In this article, I’ll specifically be breaking down how the team I’m helping - I’ll call them Team Awesome - weaves LIVE sessions into their training to motivate their students to actually take action on what they teach.


Why teach LIVE instead of everything being pre-recorded?

Having a LIVE component included in your training (whether you’re doing a masterclass, workshop, bootcamp or coaching program) can make a HUGE difference in getting your students to take action on what you’re teaching. 

There’s an extra level of accountability and engagement when students get live access to their coach or instructor.

I want to break down how Team Awesome structured their 6-week training that was delivered live to over a thousand students.


Each week has 4 main components:

Live Virtual Training

A live training was taught each week and typically lasted 90 minutes. During the live broadcast, students could ask questions in the Chat thread. A coach would address those questions during dedicated Q&A portions of the training.

Each lesson was accompanied with a workbook that students were encouraged to fill out as the lesson was taught.

A replay of the training would later be uploaded to their course platform within 24 hours.

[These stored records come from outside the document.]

Definition tokens_left (sh : Shared) : nat := S (length (source sh) - offset sh).

Definition skip_rest_of_block : M State unit :=
  in_shared (let* sh := get in skip_to_dedent (tokens_left sh) 1).

(** [static void skip_block(void)] *)
Definition skip_block : M State unit :=
  expect NEWLINE ;;
  expect INDENT ;;
  skip_rest_of_block ;;
  in_shared scanner_next.

(** [while (token != NEWLINE && token != ENDMARKER) scanner.next();] *)
Fixpoint skip_line (fuel : nat) : M Shared unit :=
  match fuel with
  | O => out_of_fuel
  | S n =>
      let* sh := get in
      if negb (token_eqb (token sh) NEWLINE) && negb (token_eqb (token sh) ENDMARKER)
      then scanner_next ;; skip_line n
      else ret tt
  end.

(** [static void skip_function(void)] *)
Definition skip_function : M State unit :=
  expect IDENTIFIER ;;
  expect LPAR ;;
  in_shared (let* sh := get in skip_line (tokens_left sh)) ;;
  skip_block.

(** [longjmp(return_address, 1)] and [if (setjmp(return_address) == 0) m;] *)
Definition longjmp {A} : M State A := fun s => Jump s.
Definition setjmp (m : M State unit) : M State unit :=
  fun s => match m s with
           | Jump s' => Ok tt s'
           | r => r
           end.

Section Level.
Context `{Libc} `{NumberType} `{StrType} `{ListType} `{Evaluator} `{Collaborators}.

(** The bound on loops and nested destruction at this level of calls, and
    the two functions of parser.c that the others reach recursively. *)
Variable fuel : nat.
Variable statement : M State unit.
Variable function_call : ptr -> M State (option ptr).

(** A run of the evaluator, its calls served by [function_call]. *)
Fixpoint eval {A} (e : Expr A) : M State A :=
  fun s =>
    match e with
    | Value a sh => Ok a (set_shared sh s)
    | Stop x => Abort x
    | Call addr sh k =>
        match function_call addr (set_shared sh s) with
        | Ok obj s' => eval (k obj (shared s')) s'
        | Jump s' => Jump s'
        | Abort x => Abort x
        end
    end.

Definition run_comma_expr : M State (option ptr) :=
  fun s => eval (comma_expr (shared s)) s.
Definition run_assignment_expr : M State (option ptr) :=
  fun s => eval (assignment_expr (shared s)) s.

Definition decref (obj : option ptr) : M State unit :=
  let* obj := nonnull obj in in_shared (in_heap (obj_decref fuel obj)).

(** The [while (1)] of block. *)
Fixpoint block_loop (n : nat) : M State unit :=
  match n with
  | O => out_of_fuel
  | S n =>
      statement ;;
      let* s := get in
      if token_eqb (token (shared s)) DEDENT || token_eqb (token (shared s)) ENDMARKER
      then ret tt
      else if do_break s || do_continue s then skip_rest_of_block
      else block_loop n
  end.

(** [static void block(void)] *)
Definition block : M State unit :=
  expect NEWLINE ;;
  expect INDENT ;;
  block_loop fuel.

(** [static void expression_stmnt(void)] *)
Definition expression_stmnt : M State unit :=
  let* obj := run_comma_expr in
  decref obj ;;
  expect NEWLINE.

Why This Works: Students who show up live are rewarded with having their questions immediately answered during the training. Asking them to fill out a workbook or worksheet encourages active participation instead of passive listening.

If teaching in a weekly format, break your content down into consumable lessons that a student can keep up with.

Work Sessions

During the live training, instructors scheduled several small pockets of work time for students to complete parts of the workbook. So every 30 minutes or so of teaching would be followed by a 10-20 minute work session.

Why this works: Students often put off doing any work because they want to “consume” all the content first before taking action. The work sessions get students to make progress on a bite-sized lesson.

Timed work sessions increase productivity

Timed work sessions can increase productivity and lessen the tendency to procrastinate.

Homework

At the end of each training, homework would be assigned and due by midnight of that same day. Students submitted completed work via a form and were also encouraged to post in the Facebook group that they completed the homework.

To incentivize your own students, say that if they turn homework in on time, you will personally review their assignments and they have a chance to get personalized feedback during a Q&A call. (see next section)

Why this works: Completing homework gave students a small win they could celebrate in the Facebook Group. Posting wins also motivated other students to turn in their homework, too.

Live Q&A

Students were instructed to submit their questions ahead of time by posting them as a comment on a specific Facebook post. There was a deadline to submit questions, typically about 12 hours before the live Q&A session. This gave instructors time to review the questions and prepare responses.

As mentioned previously, during the Q&A session instructors would also provide feedback on completed homework. They would highlight specific student examples to use as case studies and also provide feedback on common themes and issues they saw across all the homework.

Why this works: If students completed homework on time, they had a chance to get tailored feedback from instructors - super valuable. Also, students pushed themselves to watch the replay of the live training in order to submit questions before the deadline.

Tip

Tell students to “Like” or upvote the questions they also want answers to. This gives you an idea of what needs further clarification in your training.


Conclusion

Build a habit for students to take (imperfect) actually quickly so they can make progress each week.

Consider following this model of having a tight turnaround for homework and Q&A‘s.

It was truly incredible seeing so many students post their completed homework! It was part of my job during the 6-weeks to cheer them on and point them to resources if they got stuck along the way.

By the end of six weeks, those same students were grateful not just for what they learned, but about how much they got DONE.

I hope this helps you structure your curriculum as you build out your program.